SOURCE MATERIAL:
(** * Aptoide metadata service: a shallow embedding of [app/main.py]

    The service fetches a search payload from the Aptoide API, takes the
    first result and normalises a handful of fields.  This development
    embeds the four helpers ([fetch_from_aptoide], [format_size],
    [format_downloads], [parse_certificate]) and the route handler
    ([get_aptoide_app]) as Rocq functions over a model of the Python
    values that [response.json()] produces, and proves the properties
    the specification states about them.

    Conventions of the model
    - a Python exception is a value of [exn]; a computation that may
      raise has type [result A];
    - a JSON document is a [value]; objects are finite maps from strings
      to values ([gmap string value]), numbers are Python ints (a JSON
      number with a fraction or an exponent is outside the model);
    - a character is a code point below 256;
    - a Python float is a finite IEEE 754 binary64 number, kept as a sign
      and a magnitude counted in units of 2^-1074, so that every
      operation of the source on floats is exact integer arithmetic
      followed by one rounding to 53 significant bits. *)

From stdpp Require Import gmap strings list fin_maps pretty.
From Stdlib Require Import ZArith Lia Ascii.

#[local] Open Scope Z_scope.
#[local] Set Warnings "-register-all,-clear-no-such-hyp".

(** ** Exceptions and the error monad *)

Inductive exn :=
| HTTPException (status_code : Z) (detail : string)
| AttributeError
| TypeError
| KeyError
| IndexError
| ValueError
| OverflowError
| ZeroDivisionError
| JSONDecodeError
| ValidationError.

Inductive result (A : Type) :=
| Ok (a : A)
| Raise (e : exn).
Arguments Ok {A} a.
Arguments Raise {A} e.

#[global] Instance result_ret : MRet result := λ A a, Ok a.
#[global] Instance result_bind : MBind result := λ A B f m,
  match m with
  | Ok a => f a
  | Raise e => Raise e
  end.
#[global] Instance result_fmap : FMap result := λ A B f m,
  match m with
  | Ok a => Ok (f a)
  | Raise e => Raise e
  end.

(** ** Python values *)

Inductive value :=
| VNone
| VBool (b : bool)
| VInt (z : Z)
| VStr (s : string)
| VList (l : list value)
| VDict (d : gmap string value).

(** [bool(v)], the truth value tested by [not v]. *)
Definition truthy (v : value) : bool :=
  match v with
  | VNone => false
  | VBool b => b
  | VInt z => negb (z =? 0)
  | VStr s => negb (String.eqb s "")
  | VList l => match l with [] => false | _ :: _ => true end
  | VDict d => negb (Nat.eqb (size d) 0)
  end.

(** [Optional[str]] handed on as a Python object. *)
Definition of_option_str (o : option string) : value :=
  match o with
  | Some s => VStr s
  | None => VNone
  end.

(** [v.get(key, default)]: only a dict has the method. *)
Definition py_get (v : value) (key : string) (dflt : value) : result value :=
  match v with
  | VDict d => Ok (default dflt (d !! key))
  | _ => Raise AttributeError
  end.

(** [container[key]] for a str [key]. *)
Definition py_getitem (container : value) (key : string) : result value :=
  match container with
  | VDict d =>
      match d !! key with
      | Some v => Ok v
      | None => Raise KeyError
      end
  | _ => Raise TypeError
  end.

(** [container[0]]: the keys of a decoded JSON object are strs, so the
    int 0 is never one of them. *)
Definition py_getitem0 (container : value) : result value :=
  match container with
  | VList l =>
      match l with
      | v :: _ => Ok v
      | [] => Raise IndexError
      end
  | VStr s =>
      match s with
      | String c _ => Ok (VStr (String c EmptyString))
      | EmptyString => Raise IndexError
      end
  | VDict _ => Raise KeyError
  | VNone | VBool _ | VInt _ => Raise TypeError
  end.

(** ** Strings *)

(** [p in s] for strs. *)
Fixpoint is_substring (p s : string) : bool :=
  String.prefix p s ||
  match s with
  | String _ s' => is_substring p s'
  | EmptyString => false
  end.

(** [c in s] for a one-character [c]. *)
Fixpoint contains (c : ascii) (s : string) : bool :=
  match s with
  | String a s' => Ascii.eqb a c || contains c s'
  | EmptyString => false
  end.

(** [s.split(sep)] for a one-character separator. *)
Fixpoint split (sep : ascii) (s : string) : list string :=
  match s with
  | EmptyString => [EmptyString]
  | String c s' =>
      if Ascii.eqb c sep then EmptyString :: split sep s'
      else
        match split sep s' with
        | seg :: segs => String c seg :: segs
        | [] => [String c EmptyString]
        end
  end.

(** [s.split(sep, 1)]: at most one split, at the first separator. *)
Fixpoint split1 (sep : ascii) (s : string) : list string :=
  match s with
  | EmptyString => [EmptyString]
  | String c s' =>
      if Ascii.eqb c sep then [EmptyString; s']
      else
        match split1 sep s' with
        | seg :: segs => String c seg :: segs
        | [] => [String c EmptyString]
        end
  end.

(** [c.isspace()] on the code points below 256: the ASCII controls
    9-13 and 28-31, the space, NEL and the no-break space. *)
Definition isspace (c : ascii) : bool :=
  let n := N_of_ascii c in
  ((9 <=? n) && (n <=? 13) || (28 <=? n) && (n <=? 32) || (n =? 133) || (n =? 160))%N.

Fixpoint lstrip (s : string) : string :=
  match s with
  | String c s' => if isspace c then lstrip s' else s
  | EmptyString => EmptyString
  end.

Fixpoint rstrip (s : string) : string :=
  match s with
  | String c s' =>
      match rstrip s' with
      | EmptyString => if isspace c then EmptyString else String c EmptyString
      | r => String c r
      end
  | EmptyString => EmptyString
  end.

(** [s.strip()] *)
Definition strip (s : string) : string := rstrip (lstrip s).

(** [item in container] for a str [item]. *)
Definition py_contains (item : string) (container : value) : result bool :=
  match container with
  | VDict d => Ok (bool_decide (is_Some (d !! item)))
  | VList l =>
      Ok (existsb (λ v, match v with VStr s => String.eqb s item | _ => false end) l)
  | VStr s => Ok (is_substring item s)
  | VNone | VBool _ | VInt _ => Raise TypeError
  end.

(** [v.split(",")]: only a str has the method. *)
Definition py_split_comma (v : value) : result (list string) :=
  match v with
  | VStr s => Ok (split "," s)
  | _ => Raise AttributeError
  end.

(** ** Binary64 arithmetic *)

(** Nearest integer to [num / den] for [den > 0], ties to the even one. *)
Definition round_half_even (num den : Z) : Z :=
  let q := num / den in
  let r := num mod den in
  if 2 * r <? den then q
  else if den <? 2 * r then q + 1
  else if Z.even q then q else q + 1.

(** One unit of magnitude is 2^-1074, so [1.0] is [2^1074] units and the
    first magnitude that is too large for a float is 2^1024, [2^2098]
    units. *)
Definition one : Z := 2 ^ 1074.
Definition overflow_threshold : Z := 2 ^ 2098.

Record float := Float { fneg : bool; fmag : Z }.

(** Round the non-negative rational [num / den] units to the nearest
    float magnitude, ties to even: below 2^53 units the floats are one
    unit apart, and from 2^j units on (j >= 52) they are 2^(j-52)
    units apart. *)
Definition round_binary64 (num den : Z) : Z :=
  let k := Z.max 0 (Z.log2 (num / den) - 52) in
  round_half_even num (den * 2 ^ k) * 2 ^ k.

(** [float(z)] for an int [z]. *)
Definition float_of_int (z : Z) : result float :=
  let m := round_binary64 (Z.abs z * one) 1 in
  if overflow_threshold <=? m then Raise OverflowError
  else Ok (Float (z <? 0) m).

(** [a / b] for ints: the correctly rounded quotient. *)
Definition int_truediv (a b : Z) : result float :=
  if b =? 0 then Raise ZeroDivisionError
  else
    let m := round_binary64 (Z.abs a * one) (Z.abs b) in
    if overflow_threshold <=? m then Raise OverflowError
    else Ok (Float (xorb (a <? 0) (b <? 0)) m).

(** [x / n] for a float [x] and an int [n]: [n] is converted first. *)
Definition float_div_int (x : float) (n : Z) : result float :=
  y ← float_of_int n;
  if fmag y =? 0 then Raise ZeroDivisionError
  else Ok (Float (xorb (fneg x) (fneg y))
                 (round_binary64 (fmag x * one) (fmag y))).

---

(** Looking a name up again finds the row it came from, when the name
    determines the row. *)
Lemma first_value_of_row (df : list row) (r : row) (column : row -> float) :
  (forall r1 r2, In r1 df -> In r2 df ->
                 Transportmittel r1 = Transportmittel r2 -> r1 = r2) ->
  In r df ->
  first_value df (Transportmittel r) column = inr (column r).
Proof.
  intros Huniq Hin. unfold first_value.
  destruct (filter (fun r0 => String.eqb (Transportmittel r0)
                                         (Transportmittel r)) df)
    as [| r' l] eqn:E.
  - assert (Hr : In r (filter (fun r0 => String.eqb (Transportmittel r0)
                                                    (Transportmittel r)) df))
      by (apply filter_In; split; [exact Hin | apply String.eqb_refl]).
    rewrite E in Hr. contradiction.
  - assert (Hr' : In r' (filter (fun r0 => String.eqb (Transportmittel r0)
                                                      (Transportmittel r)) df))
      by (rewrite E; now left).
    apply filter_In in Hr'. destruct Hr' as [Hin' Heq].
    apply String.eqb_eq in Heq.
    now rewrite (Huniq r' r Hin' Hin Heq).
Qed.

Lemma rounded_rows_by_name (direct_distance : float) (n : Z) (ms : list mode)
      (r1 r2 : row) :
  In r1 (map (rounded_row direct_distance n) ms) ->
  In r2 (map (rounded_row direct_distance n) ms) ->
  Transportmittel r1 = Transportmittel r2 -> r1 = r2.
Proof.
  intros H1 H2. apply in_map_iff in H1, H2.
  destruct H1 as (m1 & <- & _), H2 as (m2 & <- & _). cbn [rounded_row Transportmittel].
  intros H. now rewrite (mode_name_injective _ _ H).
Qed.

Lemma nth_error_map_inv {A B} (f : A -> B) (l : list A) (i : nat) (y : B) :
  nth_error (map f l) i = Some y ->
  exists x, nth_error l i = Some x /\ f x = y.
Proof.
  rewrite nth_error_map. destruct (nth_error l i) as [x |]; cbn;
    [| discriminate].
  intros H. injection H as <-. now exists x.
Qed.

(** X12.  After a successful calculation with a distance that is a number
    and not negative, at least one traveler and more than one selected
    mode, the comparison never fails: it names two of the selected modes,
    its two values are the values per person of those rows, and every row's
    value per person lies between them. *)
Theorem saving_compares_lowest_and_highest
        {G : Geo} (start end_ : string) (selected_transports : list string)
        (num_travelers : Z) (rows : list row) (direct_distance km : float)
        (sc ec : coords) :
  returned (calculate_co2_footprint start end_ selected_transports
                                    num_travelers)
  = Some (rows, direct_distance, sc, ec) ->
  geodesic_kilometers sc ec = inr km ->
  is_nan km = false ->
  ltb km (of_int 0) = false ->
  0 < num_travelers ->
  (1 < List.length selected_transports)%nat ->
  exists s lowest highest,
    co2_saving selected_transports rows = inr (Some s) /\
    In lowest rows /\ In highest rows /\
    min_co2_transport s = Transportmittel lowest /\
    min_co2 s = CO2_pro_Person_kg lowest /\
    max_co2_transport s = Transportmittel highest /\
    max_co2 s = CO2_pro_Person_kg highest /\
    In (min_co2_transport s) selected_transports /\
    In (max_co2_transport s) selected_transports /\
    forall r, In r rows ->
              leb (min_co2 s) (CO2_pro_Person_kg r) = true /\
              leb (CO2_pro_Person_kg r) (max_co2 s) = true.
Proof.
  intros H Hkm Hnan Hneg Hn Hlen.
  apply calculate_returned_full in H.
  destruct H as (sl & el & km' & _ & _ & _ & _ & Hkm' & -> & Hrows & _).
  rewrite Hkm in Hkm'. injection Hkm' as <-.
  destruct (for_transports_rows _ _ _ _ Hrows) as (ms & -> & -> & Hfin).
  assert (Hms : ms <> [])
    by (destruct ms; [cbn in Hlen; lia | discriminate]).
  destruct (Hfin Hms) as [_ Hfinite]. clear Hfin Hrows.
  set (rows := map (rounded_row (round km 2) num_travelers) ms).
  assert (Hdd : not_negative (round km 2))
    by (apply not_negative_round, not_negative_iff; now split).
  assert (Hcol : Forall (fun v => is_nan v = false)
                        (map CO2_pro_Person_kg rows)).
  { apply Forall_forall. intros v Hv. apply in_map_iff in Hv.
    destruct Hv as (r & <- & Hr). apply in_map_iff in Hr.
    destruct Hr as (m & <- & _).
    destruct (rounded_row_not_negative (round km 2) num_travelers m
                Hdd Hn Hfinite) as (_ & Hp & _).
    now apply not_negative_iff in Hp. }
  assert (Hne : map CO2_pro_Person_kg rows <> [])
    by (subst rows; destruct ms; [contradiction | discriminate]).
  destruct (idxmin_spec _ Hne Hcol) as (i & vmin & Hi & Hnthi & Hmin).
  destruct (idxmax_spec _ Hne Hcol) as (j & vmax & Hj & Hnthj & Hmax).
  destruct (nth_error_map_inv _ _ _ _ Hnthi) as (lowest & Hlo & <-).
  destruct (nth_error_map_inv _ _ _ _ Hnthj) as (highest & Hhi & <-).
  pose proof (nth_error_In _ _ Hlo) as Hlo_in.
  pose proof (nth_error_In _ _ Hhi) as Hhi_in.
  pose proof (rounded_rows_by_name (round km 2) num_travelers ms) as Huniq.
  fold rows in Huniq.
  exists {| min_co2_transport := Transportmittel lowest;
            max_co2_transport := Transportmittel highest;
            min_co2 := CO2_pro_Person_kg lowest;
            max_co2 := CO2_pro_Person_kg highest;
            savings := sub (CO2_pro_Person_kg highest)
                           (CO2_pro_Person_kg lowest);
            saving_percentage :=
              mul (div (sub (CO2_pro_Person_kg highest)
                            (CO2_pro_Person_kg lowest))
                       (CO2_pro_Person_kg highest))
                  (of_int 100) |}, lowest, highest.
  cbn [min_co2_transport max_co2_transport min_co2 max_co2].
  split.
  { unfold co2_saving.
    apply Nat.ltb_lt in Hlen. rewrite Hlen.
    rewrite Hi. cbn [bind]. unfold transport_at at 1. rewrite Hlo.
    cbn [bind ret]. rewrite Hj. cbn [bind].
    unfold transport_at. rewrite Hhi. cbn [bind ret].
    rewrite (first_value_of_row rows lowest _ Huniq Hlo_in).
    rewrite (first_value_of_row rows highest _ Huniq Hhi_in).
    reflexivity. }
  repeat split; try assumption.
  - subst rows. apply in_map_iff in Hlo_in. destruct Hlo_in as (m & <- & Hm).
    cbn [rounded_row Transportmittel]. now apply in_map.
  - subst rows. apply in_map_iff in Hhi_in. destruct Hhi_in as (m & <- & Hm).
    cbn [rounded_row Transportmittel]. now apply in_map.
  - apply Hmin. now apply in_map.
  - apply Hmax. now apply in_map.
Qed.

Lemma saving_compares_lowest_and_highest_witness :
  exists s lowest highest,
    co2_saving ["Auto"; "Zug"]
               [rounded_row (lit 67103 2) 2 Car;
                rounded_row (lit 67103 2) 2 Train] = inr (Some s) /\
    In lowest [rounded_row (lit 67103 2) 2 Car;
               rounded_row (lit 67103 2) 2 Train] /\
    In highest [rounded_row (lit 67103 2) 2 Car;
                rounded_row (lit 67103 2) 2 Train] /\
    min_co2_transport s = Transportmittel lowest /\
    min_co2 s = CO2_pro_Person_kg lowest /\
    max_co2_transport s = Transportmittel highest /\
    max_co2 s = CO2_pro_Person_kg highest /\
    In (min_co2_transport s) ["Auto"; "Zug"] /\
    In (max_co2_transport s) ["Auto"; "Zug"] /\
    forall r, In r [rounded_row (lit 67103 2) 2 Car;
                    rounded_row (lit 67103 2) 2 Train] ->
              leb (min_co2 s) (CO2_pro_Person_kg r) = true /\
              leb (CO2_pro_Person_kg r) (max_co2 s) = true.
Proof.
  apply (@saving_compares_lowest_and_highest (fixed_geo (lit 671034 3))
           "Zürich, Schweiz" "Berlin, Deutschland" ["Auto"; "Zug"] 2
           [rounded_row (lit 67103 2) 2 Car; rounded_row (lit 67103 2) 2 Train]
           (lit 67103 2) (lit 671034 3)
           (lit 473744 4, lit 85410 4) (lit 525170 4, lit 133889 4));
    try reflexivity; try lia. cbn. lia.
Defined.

==

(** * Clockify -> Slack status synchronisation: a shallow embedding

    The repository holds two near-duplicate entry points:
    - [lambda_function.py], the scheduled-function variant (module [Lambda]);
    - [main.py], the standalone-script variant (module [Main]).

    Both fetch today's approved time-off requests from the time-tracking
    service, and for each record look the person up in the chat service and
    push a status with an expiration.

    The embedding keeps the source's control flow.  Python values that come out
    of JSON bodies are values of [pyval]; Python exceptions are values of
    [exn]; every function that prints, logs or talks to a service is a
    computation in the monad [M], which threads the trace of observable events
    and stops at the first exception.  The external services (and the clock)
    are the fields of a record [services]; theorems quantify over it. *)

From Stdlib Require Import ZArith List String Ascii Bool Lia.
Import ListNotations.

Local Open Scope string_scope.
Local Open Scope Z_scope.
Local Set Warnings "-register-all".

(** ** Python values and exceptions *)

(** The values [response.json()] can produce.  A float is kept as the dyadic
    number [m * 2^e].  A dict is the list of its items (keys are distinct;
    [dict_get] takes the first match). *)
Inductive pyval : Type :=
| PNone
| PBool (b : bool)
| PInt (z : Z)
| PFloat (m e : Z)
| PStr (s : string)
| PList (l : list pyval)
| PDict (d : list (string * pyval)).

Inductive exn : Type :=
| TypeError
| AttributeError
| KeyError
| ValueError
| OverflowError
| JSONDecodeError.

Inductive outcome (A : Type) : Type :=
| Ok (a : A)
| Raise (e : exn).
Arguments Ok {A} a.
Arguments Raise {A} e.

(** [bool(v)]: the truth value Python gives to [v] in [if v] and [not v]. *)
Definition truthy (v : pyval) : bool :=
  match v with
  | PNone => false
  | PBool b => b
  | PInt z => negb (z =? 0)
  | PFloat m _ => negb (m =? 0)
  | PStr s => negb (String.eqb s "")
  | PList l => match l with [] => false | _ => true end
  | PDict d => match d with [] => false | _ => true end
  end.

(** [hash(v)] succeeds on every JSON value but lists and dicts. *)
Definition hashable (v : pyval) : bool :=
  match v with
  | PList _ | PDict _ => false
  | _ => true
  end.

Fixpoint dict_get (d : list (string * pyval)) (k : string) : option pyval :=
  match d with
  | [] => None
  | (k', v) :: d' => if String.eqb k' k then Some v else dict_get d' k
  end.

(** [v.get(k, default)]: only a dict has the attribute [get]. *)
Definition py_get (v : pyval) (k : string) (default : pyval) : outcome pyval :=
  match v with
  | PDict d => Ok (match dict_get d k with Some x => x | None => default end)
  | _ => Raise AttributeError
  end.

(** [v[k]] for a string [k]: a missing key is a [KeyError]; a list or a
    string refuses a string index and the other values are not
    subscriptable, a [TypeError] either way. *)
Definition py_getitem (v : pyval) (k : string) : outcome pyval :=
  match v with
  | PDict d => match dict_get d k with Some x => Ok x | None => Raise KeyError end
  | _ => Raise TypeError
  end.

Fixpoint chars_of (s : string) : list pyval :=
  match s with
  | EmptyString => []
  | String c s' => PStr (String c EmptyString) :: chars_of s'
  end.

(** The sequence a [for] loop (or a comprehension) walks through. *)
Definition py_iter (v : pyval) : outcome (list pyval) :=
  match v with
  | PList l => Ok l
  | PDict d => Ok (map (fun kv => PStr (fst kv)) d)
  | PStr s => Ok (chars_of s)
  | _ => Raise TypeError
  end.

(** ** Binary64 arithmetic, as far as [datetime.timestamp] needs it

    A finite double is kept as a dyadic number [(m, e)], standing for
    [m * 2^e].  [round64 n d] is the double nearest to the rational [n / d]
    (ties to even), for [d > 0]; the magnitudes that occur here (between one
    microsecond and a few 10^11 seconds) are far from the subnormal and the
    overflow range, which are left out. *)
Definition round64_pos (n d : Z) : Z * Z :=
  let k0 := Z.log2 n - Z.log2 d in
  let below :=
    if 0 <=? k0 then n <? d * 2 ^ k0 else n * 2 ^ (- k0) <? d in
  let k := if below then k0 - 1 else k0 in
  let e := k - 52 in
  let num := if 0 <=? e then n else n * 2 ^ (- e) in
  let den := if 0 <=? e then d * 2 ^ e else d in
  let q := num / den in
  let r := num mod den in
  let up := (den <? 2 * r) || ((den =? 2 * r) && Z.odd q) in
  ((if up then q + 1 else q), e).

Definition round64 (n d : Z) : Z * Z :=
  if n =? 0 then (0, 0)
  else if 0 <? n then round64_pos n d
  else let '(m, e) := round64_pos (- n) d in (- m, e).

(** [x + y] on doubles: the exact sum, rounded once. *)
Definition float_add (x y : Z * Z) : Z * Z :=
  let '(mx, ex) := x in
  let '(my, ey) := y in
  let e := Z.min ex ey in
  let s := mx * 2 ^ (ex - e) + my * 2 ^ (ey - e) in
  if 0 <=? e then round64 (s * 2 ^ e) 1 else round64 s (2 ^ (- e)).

INSTRUCTIONS FOR THE TASK:
Set aside each line above that includes the string "Huniq" and report it.

ANSWER SPACE:
  intros Huniq Hin. unfold first_value.
    now rewrite (Huniq r' r Hin' Hin Heq).
  pose proof (rounded_rows_by_name (round km 2) num_travelers ms) as Huniq.
  fold rows in Huniq.
    rewrite (first_value_of_row rows lowest _ Huniq Hlo_in).
    rewrite (first_value_of_row rows highest _ Huniq Hhi_in).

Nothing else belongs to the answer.